### Exercise requirements
Exactly the lines from the one with "destruct (splitlines_piece _" to the end of the data below should be set down, and no others.

Saved entries
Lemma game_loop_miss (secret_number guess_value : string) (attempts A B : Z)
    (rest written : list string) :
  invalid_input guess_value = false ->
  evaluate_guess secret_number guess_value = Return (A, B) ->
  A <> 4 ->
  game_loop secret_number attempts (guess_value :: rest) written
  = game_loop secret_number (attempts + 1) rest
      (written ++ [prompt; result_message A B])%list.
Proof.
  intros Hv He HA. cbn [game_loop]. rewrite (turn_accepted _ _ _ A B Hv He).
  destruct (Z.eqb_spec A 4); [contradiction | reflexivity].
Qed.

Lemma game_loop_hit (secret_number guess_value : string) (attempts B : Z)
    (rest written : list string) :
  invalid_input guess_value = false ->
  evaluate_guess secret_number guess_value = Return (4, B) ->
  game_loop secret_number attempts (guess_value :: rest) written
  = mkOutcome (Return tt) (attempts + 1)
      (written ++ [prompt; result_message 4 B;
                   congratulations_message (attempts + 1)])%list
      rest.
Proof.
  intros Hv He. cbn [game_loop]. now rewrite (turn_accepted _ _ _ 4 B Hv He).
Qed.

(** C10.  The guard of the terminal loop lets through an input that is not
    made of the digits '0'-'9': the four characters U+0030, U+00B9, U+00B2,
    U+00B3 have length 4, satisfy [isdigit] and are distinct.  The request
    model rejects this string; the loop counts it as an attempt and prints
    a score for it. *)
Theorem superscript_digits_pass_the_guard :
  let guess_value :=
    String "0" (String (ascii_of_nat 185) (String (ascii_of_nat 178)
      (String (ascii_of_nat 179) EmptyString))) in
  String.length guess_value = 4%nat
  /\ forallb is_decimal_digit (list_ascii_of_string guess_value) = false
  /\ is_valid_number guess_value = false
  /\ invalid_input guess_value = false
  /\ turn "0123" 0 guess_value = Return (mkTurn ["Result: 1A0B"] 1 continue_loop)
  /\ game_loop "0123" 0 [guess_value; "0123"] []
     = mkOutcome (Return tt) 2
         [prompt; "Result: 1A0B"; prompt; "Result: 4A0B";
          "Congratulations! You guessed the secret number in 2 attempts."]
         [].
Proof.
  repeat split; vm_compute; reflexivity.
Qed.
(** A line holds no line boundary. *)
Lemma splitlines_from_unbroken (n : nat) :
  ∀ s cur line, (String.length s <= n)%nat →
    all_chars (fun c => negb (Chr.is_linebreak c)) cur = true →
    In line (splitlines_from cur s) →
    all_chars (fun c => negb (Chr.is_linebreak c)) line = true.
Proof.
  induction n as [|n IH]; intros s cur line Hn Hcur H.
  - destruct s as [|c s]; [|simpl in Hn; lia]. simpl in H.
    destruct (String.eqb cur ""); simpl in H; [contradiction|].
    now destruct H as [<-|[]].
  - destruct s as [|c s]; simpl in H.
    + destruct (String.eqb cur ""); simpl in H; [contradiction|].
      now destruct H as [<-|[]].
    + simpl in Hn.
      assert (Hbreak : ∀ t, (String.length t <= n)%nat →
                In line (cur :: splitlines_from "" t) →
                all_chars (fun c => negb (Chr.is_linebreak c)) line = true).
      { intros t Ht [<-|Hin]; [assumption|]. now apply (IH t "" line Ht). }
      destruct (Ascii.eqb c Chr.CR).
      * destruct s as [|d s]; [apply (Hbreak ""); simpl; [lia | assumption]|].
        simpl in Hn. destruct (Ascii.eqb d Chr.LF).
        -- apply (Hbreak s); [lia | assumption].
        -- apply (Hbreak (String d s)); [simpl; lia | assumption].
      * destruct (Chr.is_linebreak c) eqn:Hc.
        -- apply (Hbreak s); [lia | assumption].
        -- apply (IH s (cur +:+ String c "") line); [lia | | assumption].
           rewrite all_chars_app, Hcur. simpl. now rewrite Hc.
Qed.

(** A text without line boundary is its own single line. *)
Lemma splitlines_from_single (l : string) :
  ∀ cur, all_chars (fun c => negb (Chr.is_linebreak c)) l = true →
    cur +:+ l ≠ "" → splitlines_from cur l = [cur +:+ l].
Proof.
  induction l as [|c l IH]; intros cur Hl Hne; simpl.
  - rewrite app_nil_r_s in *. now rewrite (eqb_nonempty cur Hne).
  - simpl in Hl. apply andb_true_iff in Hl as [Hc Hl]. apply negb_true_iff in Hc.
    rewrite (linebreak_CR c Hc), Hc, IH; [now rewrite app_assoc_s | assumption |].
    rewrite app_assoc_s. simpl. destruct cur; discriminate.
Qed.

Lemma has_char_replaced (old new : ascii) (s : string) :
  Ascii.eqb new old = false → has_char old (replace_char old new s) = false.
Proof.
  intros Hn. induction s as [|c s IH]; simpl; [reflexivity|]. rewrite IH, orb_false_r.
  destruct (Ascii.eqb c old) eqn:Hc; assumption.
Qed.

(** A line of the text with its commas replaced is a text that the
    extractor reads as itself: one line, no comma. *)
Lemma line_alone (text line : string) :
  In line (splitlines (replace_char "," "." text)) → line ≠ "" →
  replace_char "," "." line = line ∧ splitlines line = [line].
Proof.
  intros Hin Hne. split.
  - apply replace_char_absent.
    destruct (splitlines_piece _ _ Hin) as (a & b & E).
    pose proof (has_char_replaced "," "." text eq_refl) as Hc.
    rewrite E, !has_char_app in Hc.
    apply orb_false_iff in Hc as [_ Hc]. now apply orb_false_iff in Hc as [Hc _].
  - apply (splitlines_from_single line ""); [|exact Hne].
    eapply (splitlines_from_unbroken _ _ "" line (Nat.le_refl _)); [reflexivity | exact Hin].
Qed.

### Result of the task
    destruct (splitlines_piece _ _ Hin) as (a & b & E).
    pose proof (has_char_replaced "," "." text eq_refl) as Hc.
    rewrite E, !has_char_app in Hc.
    apply orb_false_iff in Hc as [_ Hc]. now apply orb_false_iff in Hc as [Hc _].
  - apply (splitlines_from_single line ""); [|exact Hne].
    eapply (splitlines_from_unbroken _ _ "" line (Nat.le_refl _)); [reflexivity | exact Hin].
Qed.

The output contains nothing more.